═════ SUPPLIED MATERIAL ═════
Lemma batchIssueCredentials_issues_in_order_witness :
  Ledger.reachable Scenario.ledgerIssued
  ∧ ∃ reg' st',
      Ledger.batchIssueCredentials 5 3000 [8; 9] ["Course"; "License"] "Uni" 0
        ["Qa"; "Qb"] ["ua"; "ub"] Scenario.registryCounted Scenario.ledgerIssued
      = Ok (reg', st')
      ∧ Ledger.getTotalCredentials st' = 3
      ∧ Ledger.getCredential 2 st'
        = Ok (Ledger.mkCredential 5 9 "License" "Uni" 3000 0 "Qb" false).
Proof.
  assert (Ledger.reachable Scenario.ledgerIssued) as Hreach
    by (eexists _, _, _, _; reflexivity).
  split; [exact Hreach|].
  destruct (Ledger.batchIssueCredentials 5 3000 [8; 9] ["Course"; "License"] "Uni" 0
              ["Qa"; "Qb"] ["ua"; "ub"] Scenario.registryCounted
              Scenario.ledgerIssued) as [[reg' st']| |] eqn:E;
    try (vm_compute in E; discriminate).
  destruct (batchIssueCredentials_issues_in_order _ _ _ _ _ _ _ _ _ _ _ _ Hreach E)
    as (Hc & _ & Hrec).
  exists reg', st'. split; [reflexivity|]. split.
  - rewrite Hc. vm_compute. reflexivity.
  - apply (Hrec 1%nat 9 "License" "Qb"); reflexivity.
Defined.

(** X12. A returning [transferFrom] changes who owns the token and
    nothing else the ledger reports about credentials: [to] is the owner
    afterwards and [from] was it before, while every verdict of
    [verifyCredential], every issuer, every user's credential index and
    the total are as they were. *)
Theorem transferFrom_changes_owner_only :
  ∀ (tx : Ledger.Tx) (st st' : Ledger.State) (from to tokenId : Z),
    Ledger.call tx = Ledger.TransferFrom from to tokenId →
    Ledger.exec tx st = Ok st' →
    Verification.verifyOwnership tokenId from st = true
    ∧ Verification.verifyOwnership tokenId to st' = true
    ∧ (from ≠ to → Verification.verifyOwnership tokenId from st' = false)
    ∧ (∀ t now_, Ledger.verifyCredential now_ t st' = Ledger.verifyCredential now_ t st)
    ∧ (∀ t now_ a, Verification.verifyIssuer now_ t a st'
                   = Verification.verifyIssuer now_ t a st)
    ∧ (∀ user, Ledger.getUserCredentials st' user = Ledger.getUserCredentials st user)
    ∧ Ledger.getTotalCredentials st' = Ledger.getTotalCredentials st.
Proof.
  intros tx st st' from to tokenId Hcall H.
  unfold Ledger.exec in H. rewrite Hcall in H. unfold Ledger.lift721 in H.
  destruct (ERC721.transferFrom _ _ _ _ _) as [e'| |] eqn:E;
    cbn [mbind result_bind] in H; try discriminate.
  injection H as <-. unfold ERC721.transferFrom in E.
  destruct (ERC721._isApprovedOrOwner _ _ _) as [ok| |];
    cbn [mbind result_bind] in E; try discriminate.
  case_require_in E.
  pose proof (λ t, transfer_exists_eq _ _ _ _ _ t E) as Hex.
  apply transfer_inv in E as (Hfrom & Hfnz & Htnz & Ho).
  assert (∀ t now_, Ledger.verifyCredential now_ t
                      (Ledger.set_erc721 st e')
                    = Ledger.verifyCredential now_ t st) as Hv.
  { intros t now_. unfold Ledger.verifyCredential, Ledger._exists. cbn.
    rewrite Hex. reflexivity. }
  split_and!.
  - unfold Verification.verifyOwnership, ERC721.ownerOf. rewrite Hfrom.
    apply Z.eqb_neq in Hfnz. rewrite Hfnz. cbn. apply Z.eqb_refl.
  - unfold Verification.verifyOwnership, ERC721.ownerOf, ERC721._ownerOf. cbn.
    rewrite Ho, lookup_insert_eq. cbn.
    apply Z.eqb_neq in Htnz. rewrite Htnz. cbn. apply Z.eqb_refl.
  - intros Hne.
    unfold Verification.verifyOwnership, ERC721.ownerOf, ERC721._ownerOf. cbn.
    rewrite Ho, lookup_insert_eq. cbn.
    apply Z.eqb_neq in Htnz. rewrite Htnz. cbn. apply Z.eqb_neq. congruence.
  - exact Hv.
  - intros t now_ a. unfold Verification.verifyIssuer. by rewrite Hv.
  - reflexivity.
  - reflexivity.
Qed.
═════
═════ SUPPLIED MATERIAL ═════
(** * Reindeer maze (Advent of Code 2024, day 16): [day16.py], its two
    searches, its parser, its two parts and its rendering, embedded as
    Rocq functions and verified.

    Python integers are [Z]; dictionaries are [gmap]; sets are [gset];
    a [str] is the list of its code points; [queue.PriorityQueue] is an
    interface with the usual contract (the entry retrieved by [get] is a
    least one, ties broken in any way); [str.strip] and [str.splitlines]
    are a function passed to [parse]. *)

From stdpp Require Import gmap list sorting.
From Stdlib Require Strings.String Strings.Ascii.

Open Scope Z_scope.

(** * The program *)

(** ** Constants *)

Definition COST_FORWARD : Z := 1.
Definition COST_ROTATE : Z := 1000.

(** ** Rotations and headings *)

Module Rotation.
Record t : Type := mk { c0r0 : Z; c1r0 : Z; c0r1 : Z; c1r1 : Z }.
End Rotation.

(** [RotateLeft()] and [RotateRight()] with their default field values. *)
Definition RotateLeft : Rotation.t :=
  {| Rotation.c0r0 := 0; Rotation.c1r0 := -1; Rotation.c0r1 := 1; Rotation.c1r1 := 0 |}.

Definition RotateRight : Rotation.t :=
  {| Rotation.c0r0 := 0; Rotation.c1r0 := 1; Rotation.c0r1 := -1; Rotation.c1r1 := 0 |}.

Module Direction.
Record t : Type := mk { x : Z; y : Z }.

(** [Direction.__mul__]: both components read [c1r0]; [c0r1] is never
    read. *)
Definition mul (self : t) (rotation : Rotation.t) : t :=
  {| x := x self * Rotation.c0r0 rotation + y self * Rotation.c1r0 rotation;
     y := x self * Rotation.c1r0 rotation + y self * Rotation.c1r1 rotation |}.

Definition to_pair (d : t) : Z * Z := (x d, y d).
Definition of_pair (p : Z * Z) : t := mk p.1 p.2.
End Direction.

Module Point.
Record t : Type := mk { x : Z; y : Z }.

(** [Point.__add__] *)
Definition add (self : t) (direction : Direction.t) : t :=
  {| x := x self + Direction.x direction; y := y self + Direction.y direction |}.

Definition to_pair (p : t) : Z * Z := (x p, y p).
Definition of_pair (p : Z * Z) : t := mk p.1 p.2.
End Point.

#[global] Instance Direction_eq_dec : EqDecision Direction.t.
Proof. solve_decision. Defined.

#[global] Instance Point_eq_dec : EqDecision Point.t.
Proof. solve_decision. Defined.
═════
* EXERCISE INSTRUCTIONS *
Copy every line that contains "Htnz" from the listing above.

* RESPONSE BELOW *
  apply transfer_inv in E as (Hfrom & Hfnz & Htnz & Ho).
    apply Z.eqb_neq in Htnz. rewrite Htnz. cbn. apply Z.eqb_refl.
    apply Z.eqb_neq in Htnz. rewrite Htnz. cbn. apply Z.eqb_neq. congruence.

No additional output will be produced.